For a higher education institution to honestly evaluate its value proposition is a good thing. I believe that all organizations should continually evaluate and adjust their business model and their mission based on the context of the time, the populations they are serving, and their goals. Just because an organization is doesn't mean that it should be. For the most part, over the past 100-plus years (post land-grant and wartime government investments), we have been complacent. Just because the drivers that led to those subsidies are gone does not mean that there shouldn't be significant government and industry sponsorship of education. It simply means that we need to rearticulate the ways that colleges and universities contribute to this new era and the importance of their neutral, nonproprietary, non-profit-driven perspective to the future of a civil society. I like to think we can do this, and I like to think we can do so by putting quality first.
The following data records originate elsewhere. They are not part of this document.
(* ===== verification/StatsProps.v ===== *)
(** * core/stats: what the collector guarantees over any sequence of calls

    [event] names the calls the proxy, the DNS server and the API make on the
    collector, [apply] is the call itself, and [run] a sequence of them, each
    with the time it happens at.  Times need not be monotone. *)

From S2P Require Import Prelude GoStrings Stats.
Import Stats.

Module StatsProps.

Inductive event :=
  | EvBegin (p : Proto) (cl h : string) (prt : Z) (d : Decision) (nd : string)
  | EvUpload (i n : Z)
  | EvDownload (i n : Z)
  | EvDatagram (i : Z) (h : string) (d : Decision) (up down : Z)
  | EvSetNode (i : Z) (name : string)
  | EvEnd (i : Z) (err : option string)
  | EvError (scope h msg : string)
  | EvDNS (domain qtype upstream : string) (err : option string)
  | EvReset.

(** Datagram sizes are lengths. *)
Definition sizes_ok (e : time * event) : Prop :=
  match e.2 with EvDatagram _ _ _ up down => 0 ≤ up ∧ 0 ≤ down | _ => True end.

(** Every session and every datagram has been routed. *)
Definition routed (e : time * event) : Prop :=
  match e.2 with
  | EvBegin _ _ _ _ d _ | EvDatagram _ _ d _ _ => d ≠ DecisionNone
  | _ => True
  end.

Definition no_reset (e : time * event) : Prop := e.2 ≠ EvReset.

Section trace.
Context `{GoSort, TimeFormat}.

Definition apply (c : Collector) (e : time * event) : Collector :=
  let now := e.1 in
  match e.2 with
  | EvBegin p cl h prt d nd => (Begin now p cl h prt d nd c).1
  | EvUpload i n => AddUpload now i n c
  | EvDownload i n => AddDownload now i n c
  | EvDatagram i h d up down => AddDatagram now i h d up down c
  | EvSetNode i name => SetNode i name c
  | EvEnd i err => End_ now i err c
  | EvError scope h msg => recordErrorLocked now scope h msg c
  | EvDNS domain qtype upstream err => record_dns now domain qtype upstream err c
  | EvReset => Reset now c
  end.

Definition run (log : list (time * event)) (c : Collector) : Collector := foldl apply c log.

(** Invariants of [run]: hold at the start, preserved by each admissible call. *)
Lemma run_inv (P : Collector → Prop) (ok : time * event → Prop) log c :
  (∀ c e, ok e → P c → P (apply c e)) → Forall ok log → P c → P (run log c).
Proof.
  intros Hstep. revert c. induction log as [|e log IH]; intros c Hok Hc; [done|].
  apply Forall_cons in Hok as [He Hok]. apply IH; auto.
Qed.

Lemma apply_balanced c e : sizes_ok e → balanced c → balanced (apply c e).
Proof.
  destruct e as [now e]. intros Hok Hc. destruct e; cbn -[Begin SetNode Reset record_dns recordErrorLocked] in *.
  - by apply (balanced_core c).
  - by apply AddUpload_balanced.
  - by apply AddDownload_balanced.
  - destruct Hok. by apply AddDatagram_balanced.
  - unfold SetNode. case_match; [done|]. by apply (balanced_core c).
  - by apply End_balanced.
  - by apply recordError_balanced.
  - by apply record_dns_balanced.
  - by apply Reset_balanced.
Qed.

(** ** The session registry *)

Record registry (c : Collector) : Prop := {
  rg_id : ∀ i s, sessions c !! i = Some s → sid s = i ∧ 0 < i ≤ nextID c;
  rg_active : ∀ i, i ∈ active c ↔ ∃ s, sessions c !! i = Some s ∧ done s = false;
  rg_next : 0 ≤ nextID c;
}.

Lemma registry_touched du dd i c c' : touched du dd i c c' → registry c → registry c'.
Proof.
  intros (Ha & Hn & g & Hg & Eg) [R1 R2 R3]. split.
  - intros j s. rewrite Hg, Hn. destruct (decide (i = j)) as [<-|].
    + rewrite lookup_alter_eq. intros (s0 & Hs & ->)%fmap_Some.
      destruct (Eg s0) as (-> & _). eauto.
    + rewrite lookup_alter_ne by done. eauto.
  - intros j. rewrite Ha, R2, Hg. destruct (decide (i = j)) as [<-|].
    + rewrite lookup_alter_eq. split.
      * intros (s & -> & Hd). exists (g s). split; [done|]. destruct (Eg s) as (_ & -> & _). done.
      * intros (s & (s0 & -> & ->)%fmap_Some & Hd). exists s0. split; [done|].
        destruct (Eg s0) as (_ & <- & _). done.
    + by rewrite lookup_alter_ne.
  - by rewrite Hn.
Qed.

(** The fields the registry and the byte totals are about. *)
Definition ids (c : Collector) := (sessions c, active c, nextID c, bytes c).

Lemma ids_touched i c c' : ids c' = ids c → touched 0 0 i c c'.
Proof. unfold ids. intros E. apply touched_same; congruence. Qed.

Lemma recordError_ids now scope h msg c : ids (recordErrorLocked now scope h msg c) = ids c.
Proof. unfold recordErrorLocked, ids, bytes. cbv zeta. cbn. by autorewrite with stats. Qed.

Lemma record_dns_ids now domain qtype upstream err c :
  ids (record_dns now domain qtype upstream err c) = ids c.
Proof.
  unfold record_dns. cbv zeta.
  set (c1 := rotateLocked now c). assert (ids c1 = ids c) as <-.
  { unfold c1, ids, bytes. by autorewrite with stats. }
  clearbody c1. set (c2 := if String.eqb qtype "" then _ else _).
  assert (ids c2 = ids c1) as <- by (unfold c2; by case_match).
  clearbody c2. set (c3 := if String.eqb upstream "cache" then _ else _).
  assert (ids c3 = ids c2) as <- by (unfold c3; by repeat case_match).
  clearbody c3. set (c4 := match err with Some _ => _ | None => _ end).
  assert (ids c4 = ids c3) as <-.
  { unfold c4. destruct err; [|done]. by rewrite recordError_ids. }
  clearbody c4. by case_match.
Qed.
I am going to tell you a true story about a student at my institution. An excellent student, Student X went to intern at a very well-known company between his sophomore and junior years. At the end of the summer, he was hired, with a six-figure salary. A year later, when I saw Student X at a school event, I asked him how everything was going. He mentioned that he was interested in coming back to school because although he really liked making the money, he felt he was narrowing his options for the future and was missing the breadth of a well-rounded education. I pondered this for a while, at first feeling a bit vindicated (we won!) but later realizing with time that there may be another way of looking at this experience. In that one year, Student X will have paid for his education and will also have had an incredible learning experience. He could now go back to school with effectively little or no debt. This could, in fact, have been a designed experience, one that would benefit everyone involved: students by providing dollars that offset the cost of education and an apprenticeship that engages them in their future employment and seeds them with real-time experience and skills; industry partners by building a future employee-base, influencing the shape of the curriculum, and contributing to a broad, liberal education that produces well-rounded design thinkers; and higher education institutions by introducing applied and hands-on experiences for students to help prepare them for their post-formal-education years.

Arrangements such as this one, where we can find pedagogical wins that support new models of co-investment, should be amplified and tested in an intentional way. We should keep in mind the values of the common good and seek to design new models that allow for freedom of movement and nonproprietary outcomes. In the process, we should not worry so much about scale. Scaling a meaningful experience happens by developing structures to support the experiences, not by developing and selling canned content. To do this—to design the next era of partnership for quality higher education—we will need willing government and industry partners who are ready to break down the walls, accept the value of a purposeful co-investment, and share in the experience of educating the brilliant minds and makers of the future.

  1. Pixar University is an example. See Jessi Hempel, "Pixar University: Thinking outside the Mouse," SFGate, June 4, 2003.
  2. Google is an example. See Ben Popper, "Google Reportedly Investing Hundreds of Millions into Its New Life Extension Company, Calico," The Verge, October 9, 2013.
  3. See "Starbucks College Achievement Plan."